◆ **Required action**: Pull every line holding the string "pose" from the records below.
__________________________________________________
Lemma accepted_all_valid l req avail :
  filter (fun c => valid_candidate c = true) (accepted_all l req avail)
  = accepted_all l req avail.
Proof.
  unfold accepted_all. induction (impls_to_check l avail) as [|p ps IH]; simpl; [done|].
  destruct (accepted l req p) as [c|] eqn:Ea; [|exact IH].
  unfold accepted in Ea. destruct (assess_impl l req p) eqn:E; simplify_eq.
  apply assess_impl_inr in E as (_ & _ & _ & _ & _ & Hv & _).
  rewrite filter_cons_True by done. f_equal. exact IH.
Qed.

Lemma assess_cases l req avail :
  match sort_candidates (accepted_all l req avail) with
  | [] => as_decision (assess_capability l req avail) = FAIL_CAPABILITY_INSUFFICIENT /\
      as_selected_implementation (assess_capability l req avail) = None
  | b :: _ =>
      if fge (ic_quality b) (ar_quality_required req)
      then as_decision (assess_capability l req avail) = DELEGATE /\
           as_selected_implementation (assess_capability l req avail) = Some b
      else as_decision (assess_capability l req avail) = ESCALATE /\
           as_selected_implementation (assess_capability l req avail) = None
  end.
Proof.
  unfold assess_capability.
  pose proof (assess_loop_cands l req (impls_to_check l avail) [] [] []) as E.
  destruct (assess_loop _ _ _ _) as [[e r] cs]. simpl in E. subst cs.
  change (omap _ _) with (accepted_all l req avail). rewrite accepted_all_valid.
  destruct (sort_candidates _) as [|b bs]; [done|].
  destruct (fge (ic_quality b) (ar_quality_required req)); done.
Qed.

Lemma accepted_all_elem l req avail c : c ∈ accepted_all l req avail <->
  exists impl, impl ∈ impls_to_check l avail /\ assess_impl l req impl = inr c.
Proof.
  unfold accepted_all. rewrite list_elem_of_omap. unfold accepted.
  split; intros (p & Hp & H); exists p; (split; [done|]).
  - destruct (assess_impl l req p); by simplify_eq.
  - by rewrite H.
Qed.

(** An implementation is delegated to only if it is available, supports
    the capability, has a valid certification, has benchmark evidence whose
    mean score reaches the required quality, and no other acceptable
    implementation has a greater (quality, confidence). *)
Lemma assess_delegate_sound l req avail c :
  as_selected_implementation (assess_capability l req avail) = Some c ->
  as_decision (assess_capability l req avail) = DELEGATE /\
  fge (ic_quality c) (ar_quality_required req) = true /\
  (exists impl, impl ∈ impls_to_check l avail /\
     ic_implementation_id c = ip_implementation_id impl /\
     ic_execution_class c = ip_execution_class impl /\
     ip_availability impl = true /\ ar_capability_id req ∈ ip_capability_ids impl /\
     (ip_certification impl = CERTIFIED \/ ip_certification impl = VALID) /\
     relevant_benchmarks l (ip_implementation_id impl) (ar_capability_id req) <> [] /\
     ic_quality c = mean (map br_score
       (relevant_benchmarks l (ip_implementation_id impl) (ar_capability_id req)))) /\
  (Forall cand_number (accepted_all l req avail) ->
   forall c', c' ∈ accepted_all l req avail -> cand_lt c c' = false).
Proof.
  intros Hs. pose proof (assess_cases l req avail) as Hc.
  pose proof (sort_candidates_perm (accepted_all l req avail)) as Hp.
  destruct (sort_candidates (accepted_all l req avail)) as [|b bs] eqn:E; [by destruct Hc; congruence|].
  destruct (fge (ic_quality b) (ar_quality_required req)) eqn:Eq; [|destruct Hc; congruence].
  destruct Hc as [Hd Hb]. rewrite Hb in Hs. injection Hs as ->. split_and!; [done|done| |].
  - assert (c ∈ accepted_all l req avail) as Hin by (rewrite <-Hp; by left).
    apply accepted_all_elem in Hin as (impl & Hi & Ha). exists impl.
    apply assess_impl_inr in Ha as (H1 & H2 & H3 & H4 & H5 & _ & H7 & H8).
    split_and!; try done. unfold get_benchmark_stats in H7.
    destruct (relevant_benchmarks _ _ _) as [|b' bl] in H7, H8 |- *; [done|]. by injection H7.
  - intros Hn c' Hin. pose proof (sort_candidates_max _ Hn) as Hm. rewrite E in Hm. simpl in Hm.
    assert (c ∈ accepted_all l req avail) as Hcin by (rewrite <-Hp; by left).
    rewrite Forall_forall in Hn. destruct (cand_lt c c') eqn:El; [|done].
    apply cand_lt_key in El; [|by apply Hn..]. exfalso.
    rewrite <-Hp in Hin. apply elem_of_cons in Hin as [->|Hin].
    + destruct El as [H|[_ H]]; by apply klt_irrefl in H.
    + rewrite Forall_forall in Hm. by apply (Hm _ Hin).
Qed.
__________________________________________________
◆ **Answer for this exercise**:
  pose proof (assess_loop_cands l req (impls_to_check l avail) [] [] []) as E.
  intros Hs. pose proof (assess_cases l req avail) as Hc.
  pose proof (sort_candidates_perm (accepted_all l req avail)) as Hp.
  - intros Hn c' Hin. pose proof (sort_candidates_max _ Hn) as Hm. rewrite E in Hm. simpl in Hm.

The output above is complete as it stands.